前回ペダルキックバックとチェーングロースについて書きました。これは静止状態でも起こるリアサスペンションの動きに合わせた変化によるものです。リアサスペンションが駆動(縮む)するとチェーンが伸びる為サスペンション駆動に拮抗する力が発生するというもので、ペダルボブに対しても相殺する力に関わります。
しかし今回説明するアンチスクワットは動的に上に(サスペンションが沈まない方向に)抵抗する力です。最もペダルボブに抵抗する力といって良いでしょう。
のっけからややこしい事を書きますが、アンチスクワットには2種類の要素がありまして、
- タイヤが後ろから押してくる力
- チェーンの引っ張る力で後輪を引きつけようとする力
です。一個ずつ見て行きましょう!
それではタイヤが後ろから押してくる力から
これはオレンジバイクからお借りした画像。青線はリアアクスル(後輪の軸)とメインピボット(前後のフレームを繋いでいる軸)を結んでます。
自転車が加速している時(ペダルを踏み込んでいる時)は後輪が回転し、自転車全体を後ろから押している状態となります。その力は上の写真の青線を介してメインフレームに伝わります。
上の画像ではすこーし前上がりになってるのがお分かりでしょうか?では違う画像
これは上のOrangeのバイクと同じくイギリスのメーカーBTRからお借りした画像。Pinnerです。(クロモリフレームがめちゃかっこいいです…)
写真の加減やライダーが乗ってない事もありますので単純に比較できませんが、下の写真の方が前上がりです。
写真が傾いているのでわかりにくいですけど、GTからお借りしてきたFuryの画像ですこれはもっと上がってます。この構造についてはまた説明の機会を作りたいですが、ハイピヴォットと呼ばれる構造ですね。

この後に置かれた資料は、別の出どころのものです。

(** * The nonlinear state feedback (NSF) controller of mrs_uav_controllers

    A shallow embedding of [NsfController] (class and methods of
    src/pid_controller/pid_controller.cpp, the translation unit that starts with
    [#define VERSION "0.0.3.0"]): [activate], [deactivate], [update],
    [switchOdometrySource], [resetDisturbanceEstimators],
    [dynamicReconfigureCallback], [timerGainsFilter], [calculateGainChange] and
    [rotate2d].

    The C++ [double] is kept abstract: the controller is written once over the
    interface [DoubleOps] (the arithmetic, comparisons and libm calls the source
    uses), and the properties that only depend on the control flow are proved
    from [DoubleLaws], a handful of facts on comparisons, infinities, NaN and
    zeros.  Two instances follow.  [b64_ops] is IEEE 754 binary64 as the
    Standard Library specifies it, with [<math.h>] left as a parameter; it
    satisfies the laws ([b64_laws]).  [xq] has NaN, both infinities and exact
    rational arithmetic on finite values; examples are evaluated in it.  The
    convergence analysis of the gain filter is carried out in any instance,
    along the calls whose operations do not round ([exact_run]).

    Mutexes, logging ([ROS_INFO], [ROS_WARN], ...), the profiler and ROS timers
    have no counterpart here: every method is one atomic state transformer.

    The translation unit that comes first in the same file, [class Pid] and
    [PidController], is embedded in the modules [Pid] and [PidController].  The
    two [initialize] methods, which read the parameter server and start the
    dynamic reconfigure server, are not embedded. *)

From Stdlib Require Import ZArith QArith Qabs Qpower Qminmax Bool String List Lia Lqa.
From Stdlib Require Import SpecFloat.
Import ListNotations.

(** ** The interface of [double] *)

(** What the controller needs from [double], [<math.h>], [mrs_lib], [tf] and
    [ros::Duration]. *)
Class DoubleOps (D : Type) : Type := {
  (** the [double] a decimal literal of the source denotes *)
  dlit : Q -> D;
  dadd : D -> D -> D;
  dsub : D -> D -> D;
  dmul : D -> D -> D;
  ddiv : D -> D -> D;
  (** unary minus *)
  dopp : D -> D;
  fabs : D -> D;
  (** [x < y] and [x <= y]; both are false as soon as one side is NaN *)
  dlt : D -> D -> bool;
  dle : D -> D -> bool;
  (** [std::isfinite] *)
  isfinite : D -> bool;
  sqrt : D -> D;
  sin : D -> D;
  cos : D -> D;
  asin : D -> D;
  (** [mrs_lib::sign] *)
  sign : D -> Z;
  (** [ros::Duration::toSec] of a duration given in nanoseconds *)
  toSec : Z -> D;
  (** [tf::Matrix3x3(q).getRPY(roll, pitch, yaw)] of the quaternion [x y z w] *)
  getRPY : D -> D -> D -> D -> D * D * D
}.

この角度が何を意味しているのかお気づきだと思いますが、後輪が押してくる時にこの角度が上向きなほどバイクは上向きに押されるって事です。上向きに押されるという事はリアサスが伸びる方向に力がかかるって事です。もちろんこの力よりもペダルボブで沈む力が大きければ、沈む量が少なくなるだけで結果的には沈みます。逆にアンチスクワット力が勝れば伸び上がることになります。
では次にチェーンの引っ張る力です。
上の写真に描かれた線 緑と青の線はスプロケットのハイ側とロー側から、チェーンリングまでの接線に引いています。ですので緑と青の線の間でチェーンがかかる角度が変速とともに変化する事を意味してます。

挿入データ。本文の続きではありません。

(** The stack has an entry: its field is added to, in place. *)
Lemma add_entry_present :
  In stack_in (map stack lock_data) ->
  exists i r,
    nth_error lock_data i = Some r /\ stack r = stack_in /\
    add_entry stack_in func_called index value lock_data
    = upd i (dset r index (add64 (dget r index) value)) lock_data.
Proof.
  intros Hin. unfold add_entry.
  destruct lock_data as [|x l] eqn:El; [contradiction|].
  rewrite <- El in *. clear El x l.
  destruct (Nat.eqb_spec (List.length lock_data) 0) as [E0|_].
  { destruct lock_data; [contradiction | discriminate]. }
  destruct (bsearch locate_stack stack_in lock_data (List.length lock_data))
    as [i|] eqn:Hb.
  - destruct (bsearch_sound stack stack_in lock_data i Hb) as [p [Hp Hk]].
    exists i, p. split; [exact Hp|]. split; [exact Hk|].
    now rewrite (nth_error_nth _ _ zero_info Hp).
  - exfalso. revert Hin.
    apply (bsearch_complete stack stack_in lock_data (proj1 inv) Hb).
Qed.

(** The stack has none: one is appended and the array is sorted again. *)
Lemma add_entry_absent :
  ~ In stack_in (map stack lock_data) ->
  add_entry stack_in func_called index value lock_data
  = qsort sort_stack (lock_data ++ [fresh_entry stack_in func_called index value]).
Proof.
  intros Hnin. unfold add_entry.
  destruct (Nat.eqb_spec (List.length lock_data) 0) as [E0|_].
  { destruct lock_data; [reflexivity | discriminate]. }
  destruct (bsearch locate_stack stack_in lock_data (List.length lock_data))
    as [i|] eqn:Hb; [|reflexivity].
  exfalso. destruct (bsearch_sound stack stack_in lock_data i Hb) as [p [Hp Hk]].
  apply Hnin. rewrite <- Hk. apply in_map. eapply nth_error_In; eauto.
Qed.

ペダルを漕ぐとチェーンが引っ張られますので、上に書いたタイヤが後ろから押してくる力とは別にチェーンがタイヤを引きつける力がかかります。これに関してはタイヤのアクスル(軸)と(シングルピボットの場合)メインピボットで構成される線 いわゆるチェーンステイラインと平行であれば拮抗しますが、ずれていると力が発生します。
上の図でいうと緑のラインが拮抗している状態に近く、青のラインはずれています。ですのでこの場合はあののラインではタイヤを引き寄せる = スクワット(縮ませる)させる作用をします。これがアンチスクワットに対するスクワット力として働くことになります。
これに対応するためには
極端な図ですが、青丸のようにデカいチェーンリングにすると近い状況を作れますが、それはそれで無理があります(笑)
それと、大体の設計においてリアサスが縮むとチェーングロースが大なり小なり発生します。という事はこれも縮ませる力には拮抗するのでより静止状態に近い状態で思いっきりトルクをかけるとチェーンは縮む方向に作用する為結果後輪が持ち上がるアンチスクワット方向に働くこととなります。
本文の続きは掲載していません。